Check out the Federation of State Physician Health Programs’ website ( to identify a local physician health program. Call them and place a report of concern identifying your impaired colleague. While it’s possibly new to you, they have years of experience working with this situation. Trust these organizations, many of which are independent from licensing, to intervene responsibly and confidentially. They can evaluate your colleague and provide a treatment plan and monitoring, as needed. Their approach is rehabilitative rather than punitive, and they resist reporting to the medical board unless the physician-patient is noncompliant.

Physicians have better outcomes than the general population, with reported abstinence rates of 70% to 90% for those who complete treatment.8,9 Between 75% and 85% of physicians who complete rehabilitation and comply with close monitoring and follow-up care are able to return to work.9,10

There is hope for your impaired colleague. Contact your local physician health program.

Dr. Guerrasio is a hospitalist and director of resident and medical student remediation at the University of Colorado Denver.
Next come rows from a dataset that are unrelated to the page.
(** * Beaver Habits: the session guard and the login / registration handlers

    A shallow embedding of [beaverhabits/gui.py]: the page constants, the
    [AuthMiddleware] HTTP middleware, [login_page] with its [try_login]
    callback and [register] with its [try_register] callback.

    Python values are embedded as follows.
    - [str] and [bytes] are both [string]: a Rocq string is a sequence of
      bytes, a Python [str] is held by its UTF-8 encoding, so [encode] is
      the identity.
    - [app.storage.user], a dict with string keys, is a [gmap string pyval].
    - [request.scope["headers"]], a list of pairs of byte strings, is a
      [list (string * string)].
    - awaited calls into [beaverhabits.app.auth] are oracles gathered in
      the record [AuthService]; every call is logged in the world.
    - handlers run in a state-and-exception monad [M] over [World];
      mutations made before an exception is raised persist, as in Python. *)

From Stdlib Require Import Ascii String.
From stdpp Require Import gmap strings list fin_maps.

Open Scope string_scope.

(** ** Python values and exceptions *)

(** The values kept in the session: [None] or a [str]. *)
Inductive pyval : Type :=
| PyNone
| PyStr (s : string).

Global Instance pyval_eq_dec : EqDecision pyval.
Proof. solve_decision. Defined.

(** [str(v)], which is also how an f-string formats [v]. *)
Definition py_str (v : pyval) : string :=
  match v with
  | PyNone => "None"
  | PyStr s => s
  end.

(** [s.encode()] on the byte-level representation. *)
Definition encode (s : string) : string := s.

(** An instance of Python's [Exception], carrying [str(e)]. *)
Record exn : Type := Exception { exn_message : string }.

Inductive result (A : Type) : Type :=
| Ok (a : A)
| Raise (e : exn).
Arguments Ok {A} a.
Arguments Raise {A} e.

(** ** String operations used by the module *)

Module Str.

(** [s.startswith(prefix)] *)
Fixpoint startswith (s prefix : string) {struct prefix} : bool :=
  match prefix with
  | EmptyString => true
  | String a prefix' =>
      match s with
      | EmptyString => false
      | String b s' => Ascii.eqb a b && startswith s' prefix'
      end
  end.

(** [s[n:]] *)
Fixpoint drop (n : nat) (s : string) : string :=
  match n with
  | O => s
  | S n' =>
      match s with
      | EmptyString => EmptyString
      | String _ s' => drop n' s'
      end
  end.

(** [s.removeprefix(prefix)] *)
Definition removeprefix (s prefix : string) : string :=
  if startswith s prefix then drop (String.length prefix) s else s.

(** [s.endswith("/")] *)
Fixpoint endswith_sep (s : string) : bool :=
  match s with
  | EmptyString => false
  | String c EmptyString => Ascii.eqb c "/"%char
  | String _ s' => endswith_sep s'
  end.

(** [x in xs] for a sequence (or generator) of strings. *)
Definition py_in (x : string) (xs : list string) : bool :=
  existsb (String.eqb x) xs.

End Str.

(** [os.path.join(a, *p)] of [posixpath]. *)
Fixpoint os_path_join (a : string) (p : list string) : string :=
  match p with
  | [] => a
  | b :: p' =>
      let path :=
        if Str.startswith b "/" then b
        else if (String.eqb a "" || Str.endswith_sep a)%bool then a +:+ b
        else a +:+ "/" +:+ b in
      os_path_join path p'
  end.

(** ** Module constants *)

Definition MOUNT_PATH : string := "/gui".
Definition INDEX_PATH : string := MOUNT_PATH.
Definition LOGIN_PATH : string := "/gui/login".
Definition REGISTER_PATH : string := "/gui/register".
Definition UNRESTRICTED_PAGE_ROUTES : list string := [LOGIN_PATH; REGISTER_PATH].

(** ** The world the handlers act on *)

(** [User] of [app.db]; the module only reads [user.email]. *)
Record User : Type := mkUser { email : string }.

(** Calls into [beaverhabits.app.auth], in the order they were awaited. *)
Inductive auth_call : Type :=
| Call_user_authenticate (email password : string)
| Call_user_create (email password : string)
| Call_user_create_token (user : User)
| Call_user_check_token (token : pyval).

(** The NiceGUI elements the pages create (styling classes left out). *)
#[warnings="-register-all"]
Inductive element : Type :=
| Card (children : list element)
| Div (children : list element)
| Row (children : list element)
| Input (label : string) (password : bool)
| Button (text : string)
| Separator
| Label (text : string)
| Link (text target : string).

(** What a handler does to the client. *)
Inductive ui_event : Type :=
| Render (e : element)
| Notify (message : string) (color : option string)
| NavigateTo (target : pyval).

Record World : Type := mkWorld {
  storage_user : gmap string pyval;        (* app.storage.user *)
  scope_headers : list (string * string);  (* request.scope["headers"] *)
  ui_events : list ui_event;               (* what was shown to the user *)
  auth_calls : list auth_call              (* awaited auth calls *)
}.

(** The awaited functions imported from [.app.auth]. *)
Record AuthService : Type := mkAuthService {
  user_authenticate : string -> string -> result (option User);
  user_create : string -> string -> result (option User);
  user_create_token : User -> result (option string);
  user_check_token : pyval -> result bool
}.

(** The request as the middleware reads it: [request.url.path] and
    [request.scope["root_path"]] (always set under a mount). *)
Record Request : Type := mkRequest {
  url_path : string;
  scope_root_path : string
}.

(** What the module takes from the framework: the values of
    [Client.page_routes] and [request.url_for]. *)
Record Framework : Type := mkFramework {
  page_routes : list string;
  url_for : Request -> string -> string
}.

Inductive Response : Type :=
| RedirectResponse (url : string).

(** How the middleware ends: it returns a response of its own, or it
    returns [await call_next(request)]. *)
Inductive Action : Type :=
| Return (r : Response)
| CallNext.

(** ** The handler monad *)

Definition M (A : Type) : Type := World -> result A * World.

Definition ret {A} (a : A) : M A := fun w => (Ok a, w).

Definition raise {A} (e : exn) : M A := fun w => (Raise e, w).

Definition bind {A B} (m : M A) (k : A -> M B) : M B :=
  fun w =>
    match m w with
    | (Ok a, w') => k a w'
    | (Raise e, w') => (Raise e, w')
    end.

(** [try: m  except Exception as e: handler(e)  else: orelse(a)] *)
Definition try_except_else {A B} (m : M A) (handler : exn -> M B)
    (orelse : A -> M B) : M B :=
  fun w =>
    match m w with
    | (Ok a, w') => orelse a w'
    | (Raise e, w') => handler e w'
    end.

Notation "'let*' x ':=' m 'in' k" := (bind m (fun x => k))
  (at level 10, x name, m at level 100, k at level 200).
Notation "m ';;;' k" := (bind m (fun _ => k))
  (at level 100, k at level 200, right associativity).

(** *** Primitive operations *)

Section Primitives.

(** [app.storage.user.get(key, default)] *)
Definition storage_get (key : string) (dflt : pyval) : M pyval :=
  fun w => (Ok (default dflt (storage_user w !! key)), w).
(** The identity of a placed panel: its id and the id of its page. *)
Definition identOf (p : PlacedPanel) : string * string :=
  (panel_id (placed p), page_id p).

(** ** The zoomable panel editor ([components/PanelEditor.tsx]) *)

Module PanelEditor.
Local Open Scope Q_scope.


(** The [zoom] and [pan] state of the component. *)
Record View := { zoom : Q; pan_x : Q; pan_y : Q }.

(** The viewport element: its bounding rectangle's corner and its client
    size. *)
Record Viewport := {
  rect_left : Q; rect_top : Q;
  clientWidth : Q; clientHeight : Q;
}.

Record PointerEvent := { clientX : Q; clientY : Q }.


Definition imageHeight (page : StitchedPageAnalysis) : Q :=
  inject_Z (Z.of_nat (image_height page)).


(** [getRelativeCoords(e).y_norm], for a mounted viewport. *)
Definition getRelativeCoords (page : StitchedPageAnalysis) (viewport : Viewport)
    (view : View) (e : PointerEvent) : Q :=
  let mouseY := clientY e - rect_top viewport in
  let imageY := (mouseY - pan_y view) / zoom view in
  imageY / imageHeight page.




End PanelEditor.

(** ** Audio assembly ([services/audioProcessingService.ts])

    Bytes are integers 0..255.  An [AudioBuffer] is held by its sample rate
    and the samples of channel 0, the only channel this service reads or
    writes.  Typed arrays are little-endian, as on the platforms the
    application runs on. *)

Module AudioProcessingService.
Local Open Scope Q_scope.

Record AudioBuffer := { sampleRate : Q; channelData : list Q }.

(** [buffer.duration] *)
Definition duration (buffer : AudioBuffer) : Q :=
  inject_Z (Z.of_nat (length (channelData buffer))) / sampleRate buffer.
Definition rules (c : Category) (o : logging.TFLoggerOpts) : list Rule :=
  match c with
  | OmitKeys => Key <$> logging.OmitLogWithFieldKeys o
  | OmitPatterns => Pattern <$> logging.OmitLogWithMessageRegexes o
  | OmitLiterals => Literal <$> logging.OmitLogWithMessageStrings o
  | MaskKeys => Key <$> logging.MaskFieldValuesWithFieldKeys o
  | MaskPatterns => Pattern <$> logging.MaskMessageRegexes o
  | MaskLiterals => Literal <$> logging.MaskMessageStrings o
  end.

Definition category_of (x : Extend) : Category :=
  match x with
  | XOmitLogWithFieldKeys _ => OmitKeys
  | XOmitLogWithMessageRegexes _ => OmitPatterns
  | XOmitLogWithMessageStrings _ => OmitLiterals
  | XMaskFieldValuesWithFieldKeys _ => MaskKeys
  | XMaskMessageRegexes _ => MaskPatterns
  | XMaskMessageStrings _ => MaskLiterals
  end.

Definition given (x : Extend) : list Rule :=
  match x with
  | XOmitLogWithFieldKeys keys => Key <$> keys
  | XOmitLogWithMessageRegexes rs => Pattern <$> rs
  | XOmitLogWithMessageStrings ss => Literal <$> ss
  | XMaskFieldValuesWithFieldKeys keys => Key <$> keys
  | XMaskMessageRegexes rs => Pattern <$> rs
  | XMaskMessageStrings ss => Literal <$> ss
  end.

(** Every operation of the package but the two root-logger constructors.  An
    emit operation hands no context back: the caller keeps the one it had. *)
Inductive Operation : Type :=
  | DoSetField (key : string) (value : hclog.Value)
  | DoEmit (e : Emit) (msg : string) (additionalFields : list hclogutils.Fields)
  | DoExtend (x : Extend).

Definition run (op : Operation) (ctx : logging.Context) : M logging.Context :=
  match op with
  | DoSetField key value => ret (tfsdklog.SetField ctx key value)
  | DoEmit e msg additionalFields =>
      do _ <- emit e ctx msg additionalFields; ret ctx
  | DoExtend x => ret (extend x ctx)
  end.

(** The slots of the two roles. *)
Definition sdk_slot (k : context.Key) : bool :=
  match k with
  | context.SDKRootLoggerKey | context.SDKRootLoggerOptionsKey
  | context.SDKRootTFLoggerOptsKey => true
  | _ => false
  end.

Definition provider_slot (k : context.Key) : bool :=
  match k with
  | context.ProviderRootLoggerKey | context.ProviderRootLoggerOptionsKey
  | context.ProviderRootTFLoggerOptsKey => true
  | _ => false
  end.

(** Two contexts that read alike in the SDK slots. *)
Definition sdk_alike (ctx1 ctx2 : logging.Context) : Prop :=
  ∀ k, sdk_slot k = true → context.Value ctx1 k = context.Value ctx2 k.

(** The two roles and their root-logger constructors. *)
Inductive Role : Type := SDK | Provider.

Definition NewRootLogger (role : Role) : logging.Context →
    list logging.Option → M logging.Context :=
  match role with
  | SDK => tfsdklog.NewRootSDKLogger
  | Provider => tfsdklog.NewRootProviderLogger
  end.

Definition default_name (role : Role) : string :=
  match role with
  | SDK => logging.DefaultSDKRootLoggerName
  | Provider => logging.DefaultProviderRootLoggerName
  end.

Definition root_logger (role : Role) : logging.Context → option hclog.Logger :=
  match role with
  | SDK => logging.GetSDKRootLogger
  | Provider => logging.GetProviderRootLogger
  end.

Definition root_logger_options (role : Role) : logging.Context → option loc :=
  match role with
  | SDK => logging.GetSDKRootLoggerOptions
  | Provider => logging.GetProviderRootLoggerOptions
  end.

(** The name and the level a root logger is created with. *)
Definition resolved_name (role : Role) (opts : logging.LoggerOpts) : string :=
  if decide (logging.Name opts = "") then default_name role
  else logging.Name opts.

(** ** What replacing every occurrence means

    [Matches r w]: the pattern [r] matches the whole of the text [w]. *)
Inductive Matches : regexp.Regexp → text → Prop :=
  | matches_eps : Matches regexp.Eps []
  | matches_chr c : Matches (regexp.Chr c) [c]
  | matches_any c : Matches regexp.Any [c]
  | matches_cat r1 r2 w1 w2 :
      Matches r1 w1 → Matches r2 w2 → Matches (regexp.Cat r1 r2) (w1 ++ w2)
  | matches_alt_l r1 r2 w : Matches r1 w → Matches (regexp.Alt r1 r2) w
  | matches_alt_r r1 r2 w : Matches r2 w → Matches (regexp.Alt r1 r2) w
  | matches_star_nil r : Matches (regexp.Star r) []
  | matches_star_app r w1 w2 :
      Matches r w1 → Matches (regexp.Star r) w2 →
      Matches (regexp.Star r) (w1 ++ w2).
Inductive Parses : list item -> text -> list text -> Prop :=
| parses_end : Parses [] [] []
| parses_one cl c p s g :
    accepts cl c = true -> Parses p s g -> Parses (One cl :: p) (c :: s) g
| parses_star cl run p s g :
    Forall (fun c => accepts cl c = true) run ->
    Parses p s g -> Parses (Star cl :: p) (run ++ s) g
| parses_plus cl run p s g :
    run <> [] -> Forall (fun c => accepts cl c = true) run ->
    Parses p s g -> Parses (Plus cl :: p) (run ++ s) g
| parses_group cl run p s g :
    run <> [] -> Forall (fun c => accepts cl c = true) run ->
    Parses p s g -> Parses (Group1 cl :: p) (run ++ s) (run :: g).

(** The classes of the groups of a pattern, in order. *)
Fixpoint group_classes (p : list item) : list cclass :=
  match p with
  | [] => []
  | Group1 cl :: p' => cl :: group_classes p'
  | _ :: p' => group_classes p'
  end.

(** A text made of at least one character of a class. *)
Definition run_of (cl : cclass) (t : text) : Prop :=
  t <> [] /\ Forall (fun c => accepts cl c = true) t.

End Lang.

(** ** Keys in order of appearance *)

Module Seen.

(** The elements of a list without their repetitions, each where it comes
    first. *)
Fixpoint first_seen (ks : list text) : list text :=
  match ks with
  | [] => []
  | k :: ks' => k :: filter (fun x => negb (text_eqb x k)) (first_seen ks')
  end.

(** A text without white space that is not empty. *)
Definition word_like (t : text) : Prop :=
  t <> [] /\ Forall (fun c => is_space c = false) t.

(** [content] has an entry that the pattern of the organizer matches. *)
Definition has_entry (content : text) : Prop :=
  exists before entry after g,
    content = before ++ entry ++ after /\ Lang.Parses Organizer.pattern entry g.

End Seen.

(** ** Shapes of paths *)

Module PathShape.

(** A path that is not empty and does not end in a slash. *)
Definition open_ended (t : text) : Prop := exists front l, t = front ++ [l] /\ l <> slash.

End PathShape.

(** ** Effects that stay where they should *)

Module Confined.

Import Organizer.

(** The name of one entry of a directory: it is not empty, it has no
    slash, and it is neither [.], the directory itself, nor [..], the
    directory above. *)
Definition component (name : text) : Prop :=
  name <> [] /\ ~ In slash name /\ name <> lit "." /\ name <> lit "..".

(** A name that is not empty and is neither [.] nor [..]. *)
Definition proper (name : text) : Prop :=
  name <> [] /\ name <> lit "." /\ name <> lit "..".

(** An effect of the organizer that stays inside the base directory: a
    line on the console, the making of one of the status folders, or the
    move of an entry at the root of the base directory into one of the
    status folders, under the same name. *)
Definition inside_base (ev : event) : Prop :=
  match ev with
  | Printed _ => True
  | MakeDirs p _ =>
      exists folder, In folder STATUS_FOLDERS /\ p = BASE_DIR ++ slash :: folder
  | Move src dst _ =>
      exists name folder,
        component name /\ In folder STATUS_FOLDERS
        /\ src = BASE_DIR ++ slash :: name
        /\ dst = BASE_DIR ++ slash :: folder ++ slash :: name
  | Save _ _ => False
  end.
  1. Hughes PH, Brandenburg N, Baldwin DC Jr., et al. Prevalence of substance use among US physicians. JAMA. 1992;267:2333-2339.
  2. Gold KB, Teitelbaum SA. Physicians impaired by substance abuse disorders. The Journal of Global Drug Policy and Practice website. Available at: Accessed June 27, 2011.
  3. Wolfgang AP. Substance abuse potential and job stress: a study of pharmacists, physicians, and nurses. J Pharm Mark Manage. 1989;3(4):97-110.
  4. Cicala RS. Substance abuse among physicians: What you need to know. Hosp Phys. 2003:39-46.
  5. Berge KH, Seppala MD, Schipper AM. Chemical dependency and the physician. Mayo Clin Proc. 2009;84(7):625-631.
  6. Bright RP, Krahn L. Impaired physicians: How to recognize, when to report, and where to refer. Curr Psy. 2010;9(6):11-20.
  7. Campbell EG, Regan S, Gruen RL, et al. Professionalism in medicine: results of a national survey of physicians. Ann Intern Med. 2007;147:795-802.
  8. Femino J, Nirenberg TD. Treatment outcome studies on physician impairment: a review of the literature. R I Med. 1994;77:345-350.
  9. Alpern F, Correnti CE, Dolan TE, Llufrio MC, Sill A. A survey of recovering Maryland physicians. Md Med J. 1992;41:301-303.
  10. Gallegos KV, Lubin BH, Bowers C, Blevins JW, Talbott GD, Wilson PO. Relapse and recovery: five to ten year follow-up study of chemically dependent physicians—the Georgia experience. Md Med J. 1992;41:315-319.